**INPUT DATA:**
(** C8. Whatever the request and whatever calls to the store fail, served
    on a well-formed table: the table stays well-formed, so no click count
    is negative; a link of the table after is either new, made by a
    creation with no click, or a link of the table before with the same
    click count, or with exactly one click more, which happens only when
    the request is the redirect of its code; and when a redirect is
    answered, the link of the code has exactly one click more than before
    and is last clicked at the time of the request. *)
Theorem click_count_invariant (gen : string) (rq : request) (db : table)
    (fs : list fault) (lg : list event) :
  wf_table db = true ->
  wf_table (committed (snd (serve P fold base now gen rq
                              (mkState db None fs lg))))
  = true
  /\ (forall r',
        In r' (committed (snd (serve P fold base now gen rq
                                 (mkState db None fs lg)))) ->
        0 <= click_count r'
        /\ ((click_count r' = 0 /\ last_clicked_at r' = None
             /\ (exists b, rq = PostLinks b)
             /\ forall r, In r db -> id r <> id r')
            \/ exists r,
                In r db /\ id r' = id r
                /\ (click_count r' = click_count r
                    \/ (click_count r' = click_count r + 1
                        /\ rq = GetCode (code r)))))
  /\ (forall c s l,
        rq = GetCode c ->
        fst (serve P fold base now gen rq (mkState db None fs lg)) =
        Redirect s l ->
        exists r r',
          In r db /\ code r = c /\ s = 302 /\ l = original_url r
          /\ filter (has_code c)
               (committed (snd (serve P fold base now gen rq
                                  (mkState db None fs lg)))) = [r']
          /\ id r' = id r
          /\ click_count r' = click_count r + 1
          /\ last_clicked_at r' = Some now).
Proof.
  intros W.
  assert (forall r', In r' db ->
            exists r, In r db /\ id r' = id r
              /\ (click_count r' = click_count r
                  \/ (click_count r' = click_count r + 1
                      /\ rq = GetCode (code r)))) as Same.
  { intros r' Hr'. exists r'. auto. }
  assert (forall t, wf_table t = true ->
            forall x, In x t -> 0 <= click_count x) as Pos.
  { intros t Wt x Hx. apply wf_parts in Wt as (_ & _ & Hn).
    rewrite forallb_forall in Hn. apply Z.leb_le. now apply Hn. }
  destruct rq as [b|s|c|c|c].
  - (* creation *)
    destruct (post_links_effect P fold base now gen b db fs lg)
      as [E|(u & He & E)];
      rewrite E; (split; [|split]); try discriminate.
    + exact W.
    + intros r' Hr'. split; [now apply (Pos db) | right; now apply Same].
    + now apply wf_insert.
    + intros r' Hr'. split; [now apply (Pos _ (wf_insert now _ u db W He))|].
      apply in_app_iff in Hr' as [Hr'|[<-|[]]]; [right; now apply Same|].
      left. repeat split; [now exists b|].
      intros r Hr. simpl. pose proof (fresh_id_above db r Hr). lia.
  - (* listing *)
    rewrite get_links_effect. repeat split; try discriminate; try exact W.
    + now apply (Pos db).
    + right. now apply Same.
  - (* statistics of one link *)
    rewrite get_link_effect. repeat split; try discriminate; try exact W.
    + now apply (Pos db).
    + right. now apply Same.
  - (* deletion *)
    destruct (delete_link_effect P fold base now gen c db fs lg) as [E|E];
      rewrite E; (split; [|split]); try discriminate.
    + exact W.
    + intros r' Hr'. split; [now apply (Pos db) | right; now apply Same].
    + now apply wf_delete.
    + intros r' Hr'. apply filter_In in Hr' as [Hr' _].
      split; [now apply (Pos db) | right; now apply Same].
  - (* redirect *)
    destruct (get_code_effect P fold base now gen c db fs lg)
      as [[E R]|(r & rest & F & E & R)]; rewrite E.
    + split; [exact W|]. split.
      * intros r' Hr'. split; [now apply (Pos db) | right; now apply Same].
      * intros c' s l _ Hred. rewrite Hred in R.
        destruct R as [R|R]; discriminate R.
    + assert (In r db /\ code r = c) as [Hr Hc].
      { assert (In r (filter (has_code c) db)) as Hin by (rewrite F; now left).
        apply filter_In in Hin as [Hin Hcode].
        split; [exact Hin | now apply String.eqb_eq in Hcode]. }
      split; [now apply wf_click|]. split.
      * intros r' Hr'.
        split; [now apply (Pos _ (wf_click now (id r) db W))|].
        right. apply in_map_iff in Hr' as (x & <- & Hx).
        destruct (has_id (id r) x) eqn:Hid.
        -- apply Z.eqb_eq in Hid.
           pose proof W as W'. apply wf_parts in W' as (_ & Di & _).
           pose proof (distinct_inj Z.eqb Z.eqb_eq id db x r Di Hx Hr Hid).
           subst x. exists r. split; [exact Hr|]. split; [reflexivity|].
           right. split; [reflexivity | now rewrite Hc].
        -- exists x. auto.
      * intros c' s l [= <-] Hred.
        destruct R as [R|R]; rewrite R in Hred; [|discriminate Hred].
        injection Hred as <- <-. exists r, (click now r).
        rewrite (click_by_code now db r W Hr), <- Hc, filter_click,
          (select_unique db r W Hr).
        repeat split. exact Hr.
Qed.

(** C9. [GET /favicon.ico] is answered 404 at once: no call to the store
    is made and the state of the store, committed or not, is the one
    before, whatever the state and the faults to come. *)
Theorem favicon_not_resolved (gen : string) (w : state) :
  serve P fold base now gen (GetCode "favicon.ico") w = (Send 404 "Not found", w).
Proof. reflexivity. Qed.

(** C10. A custom code made of a valid code between two runs of
    whitespace is trimmed before it is validated and stored: when the URL
    is accepted and no link has the code, the link is created under the
    trimmed code. *)
Theorem create_trims_code (gen ws1 c ws2 u : string) (b : Req.body)
    (db : table) (lg : list event) :
  blank ws1 = true -> blank ws2 = true -> isValidCode c = true ->
  Req.code b = Some (ws1 ++ c ++ ws2)%string ->
  normalizeUrl P (long_url b) = Some u ->
  existsb (has_code c) db = false ->
  serve P fold base now gen (PostLinks b) (mkState db None [] lg) =
  (Json 201 (JLink (shape base (new_row db now c u))),
   mkState (db ++ [new_row db now c u])%list None []
     (Query (InsertLink c u) :: lg))
  /\ code (new_row db now c u) = c.
Proof.
  intros B1 B2 Hc Hb Hu He. split; [|reflexivity].
  assert (pick_code (Req.code b) gen = c) as Hpick.
  { unfold pick_code. rewrite Hb.
    rewrite (trim_padded ws1 c ws2 B1 B2 (valid_code_trimmed c Hc)).
    assert (Js.is_empty (ws1 ++ c ++ ws2) = false) as E.
    { pose proof (valid_code_nonempty c Hc) as Hn.
      destruct ws1; [destruct c; [discriminate | reflexivity] | reflexivity]. }
    simpl. now rewrite E. }
  rewrite (post_links_run P fold base now gen u b db lg Hu);
    rewrite Hpick; [|exact Hc].
  cbv zeta. now rewrite He.
Qed.

End Properties.

(** ** Concrete runs

    In the runs the database folds the ASCII letters and no other
    character ([Js.lower]), as a database of locale C does. *)

Section Runs.

Import Pg.

Lemma redirect_records_click_run :
  exists db',
    serve sample_parses Js.lower None 300 "" (GetCode "abc123") (idle two_links) =
    (Redirect 302 "https://a.com",
     mkState db' None []
       [Release; Query Commit; Query (UpdateClick 1);
        Query (SelectForUpdate "abc123"); Query Begin; Connect])
    /\ filter (has_code "abc123") db' = [click 300 link_a]
    /\ click_count (click 300 link_a) = 0 + 1
    /\ last_clicked_at (click 300 link_a) = Some 300
    /\ (forall x, In x two_links -> code x <> "abc123" -> In x db').
Proof.
  apply (redirect_records_click sample_parses Js.lower None 300 "" two_links link_a []).
  - reflexivity.
  - simpl. now left.
  - discriminate.
Defined.

Lemma redirect_unknown_code_run :
  (exists lg',
     serve sample_parses Js.lower None 300 "" (GetCode "nosuchcode") (idle two_links) =
     (Send 404 "Not found", mkState two_links None [] lg'))
  /\ (forall fs,
        committed (snd (serve sample_parses Js.lower None 300 "" (GetCode "nosuchcode")
                          (mkState two_links None fs []))) = two_links).
Proof.
  apply (redirect_unknown_code sample_parses Js.lower None 300 "" "nosuchcode"
           two_links []).
  reflexivity.
Defined.

Lemma create_generated_collision_run :
  serve sample_parses Js.lower None 300 "abc1234" (PostLinks (body_of "a.com" None))
    (idle [link_c]) =
  (Json 409 (JError "Code already exists"),
   mkState [link_c] None [] [Query (InsertLink "abc1234" "https://a.com")]).
Proof.
  apply (create_generated_collision sample_parses Js.lower None 300 "abc1234"
           "https://a.com" (body_of "a.com" None) [link_c] []);
    reflexivity.
Defined.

**EXERCISE INSTRUCTIONS:**
When a line holds the string "https", pull it out of the listing.

**ANSWER TO THE EXERCISE:**
    (Redirect 302 "https://a.com",
   mkState [link_c] None [] [Query (InsertLink "abc1234" "https://a.com")]).
           "https://a.com" (body_of "a.com" None) [link_c] []);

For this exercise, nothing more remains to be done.